Shopify (TSX:SHOP)(NYSE:SHOP) and Lightspeed Commerce (TSX:LSPD)(NYSE:LSPD) have both seen shares climb this month. The TSX today remains down by about 5% year to date, yet in the last month it’s now up 10%. This has led to a renewed interest in both Shopify and Lightspeed stock, with shares up 26% for Shopify, and 21% for Lightspeed at the time of writing.
But before you go ahead and start buying up these growth stocks once again, let’s look at what’s been going on for both.
Shopify stock
The renewed interest in Shopify stock comes on the heels of some not-so-great earnings, and a huge layoff of staff. Yet investors seemed almost pleased at the news, with signs the company was finally getting control of its spending habits. Still, it’s not like it was one of the growth stocks that had to be careful in the past.
Shopify stock went from a market capitalization of about $2 billion in 2015, to soar to a market cap of almost $270 billion when shares started to fall. The e-shop platform now has a market cap of $64.3 billion, a little higher than where it was in January 2020.
What does this tell us? That investors are back where they were in the pre-pandemic days, but not completely. There’s more stability in that the company has a huge range of clientele completely reliant on the websites built with Shopify. It’s gained immense popularity both as a stock, and an e-commerce provider. And while this recent slump in the markets continues, it will eventually end. And consumer spending will come back once more to the benefit of Shopify stock.
Meanwhile, the company is making partnerships investors are impressed with. That includes one with YouTube, and the acquisition of Deliverr. These will help the Canadian e-commerce giant move towards the next phase of growth. How long that takes, however, is anyone’s guess.
Lightspeed stock
So what about Lightspeed stock? What’s surprising is that compared to Shopify stock, it’s doing quite well. In share price maybe not so much, but certainly in terms of earnings. The company recently reported that while e-commerce was down, its point-of-sale earnings were up. This boost came as fewer COVID-19 restrictions meant more use of its point-of-sale services in restaurants and retail businesses.

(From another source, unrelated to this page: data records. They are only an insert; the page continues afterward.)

(** [recovery_buffer_.try_emplace(update.sequence, update)] *)
Definition buffer_update (u : MarketDataUpdate) (b : Level2Book) : Level2Book := {|
  bids_ := bids_ b; asks_ := asks_ b; sequence_ := sequence_ b; timestamp_ns_ := timestamp_ns_ b;
  synchronized_ := synchronized_ b;
  recovery_buffer_ :=
    match sm_lookup Z.ltb (mu_sequence u) (recovery_buffer_ b) with
    | Some _ => recovery_buffer_ b
    | None => sm_insert Z.ltb (mu_sequence u) u (recovery_buffer_ b)
    end;
  missing_sequence_ := missing_sequence_ b; sequence_gap_count_ := sequence_gap_count_ b;
  recovery_count_ := recovery_count_ b |}.

(** [synchronized_ = false; missing_sequence_ = expected; ++sequence_gap_count_] *)
Definition open_gap (expected : Z) (b : Level2Book) : Level2Book := {|
  bids_ := bids_ b; asks_ := asks_ b; sequence_ := sequence_ b; timestamp_ns_ := timestamp_ns_ b;
  synchronized_ := false; recovery_buffer_ := recovery_buffer_ b; missing_sequence_ := expected;
  sequence_gap_count_ := u64 (sequence_gap_count_ b + 1); recovery_count_ := recovery_count_ b |}.

(** [Level2Book::apply] *)
Definition check_update (u : MarketDataUpdate) : result unit :=
  _ ← validate_identity (mu_venue u) (mu_symbol u);
  _ ← validate_price (mu_price u);
  _ ← validate_quantity (mu_quantity u);
  guard_or (negb (mu_sequence u =? 0)) (invalid_argument "update sequence must be positive").

Definition apply (u : MarketDataUpdate) : ST Level2Book MarketDataDecision := fun b =>
  match check_update u with
  | Throw e => (Throw e, b)
  | Ok _ =>
  let expected := u64 (sequence_ b + 1) in
  if mu_sequence u <=? sequence_ b
  then (Ok (decision false false expected (mu_sequence u) "stale or duplicate update ignored"), b)
  else if negb (synchronized_ b) then
    if (max_recovery_buffer_ <=? Z.of_nat (length (recovery_buffer_ b))) &&
       bool_decide (sm_lookup Z.ltb (mu_sequence u) (recovery_buffer_ b) = None)
    then (Ok (decision false true (missing_sequence_ b) (mu_sequence u)
                "recovery buffer capacity exceeded"), b)
    else (Ok (decision false true (if negb (missing_sequence_ b =? 0) then missing_sequence_ b else expected)
                (mu_sequence u) "incremental buffered during recovery"),
          buffer_update u b)
  else if expected <? mu_sequence u
  then (Ok (decision false true expected (mu_sequence u) "market-data sequence gap detected"),
        buffer_update u (open_gap expected b))
  else
    let b := with_sides (change u (sides b)) b in
    if crosses (sides b)
    then (Ok (decision false false expected (mu_sequence u) "incremental update crossed the market"),
          desynchronized b)
    else (Ok (decision true false expected (mu_sequence u) "incremental update accepted"),
          at_sequence (mu_sequence u) (mu_timestamp_ns u) b)
  end.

Not only is Lightspeed seeing an improvement in its POS business, but once e-commerce rebounds it will see improvements there as well. All while its huge acquisitions continue to bring in revenue and prove the worth of their US$2 billion price tag. In fact, despite current challenges, the chief executive officer wrote to employees that he does not feel there will be a need to take the drastic measures that Shopify has taken — that is, massive layoffs.
The optimism comes from the launching of two new products, and the broadening of its software offerings thanks to these acquisitions. This has moved it towards an all-in-one service similar to the goal of Shopify. Yet it’s also why the company shows a net loss nearly double that of last year. It recently reported a loss of US$0.68 per share, up from US$0.38 per share in 2021.
So, which is it?
It’s a hard choice, as both Shopify stock and Lightspeed stock have a lot of attention on them, and a promising future. However, if it comes down to just one of these companies on the TSX today, I’d go with Shopify stock.
I’m not all that convinced that Lightspeed stock will be able to get around all the massive spending it’s done in the last few years. It started out at a $2.5-billion market cap, soared to $17.3 billion, and is now back to $4.3 billion. That’s a dramatic rise and fall, and yet the company remains in a precarious position with a mountain of debt to pay off.
Not that Shopify stock is in a coveted position, but large institutions that have been around the block a while continue to partner with the company. And as mentioned, the e-commerce giant has large institutions reliant on the stock for survival. With that in mind, Shopify is what I would choose on the TSX today over Lightspeed stock.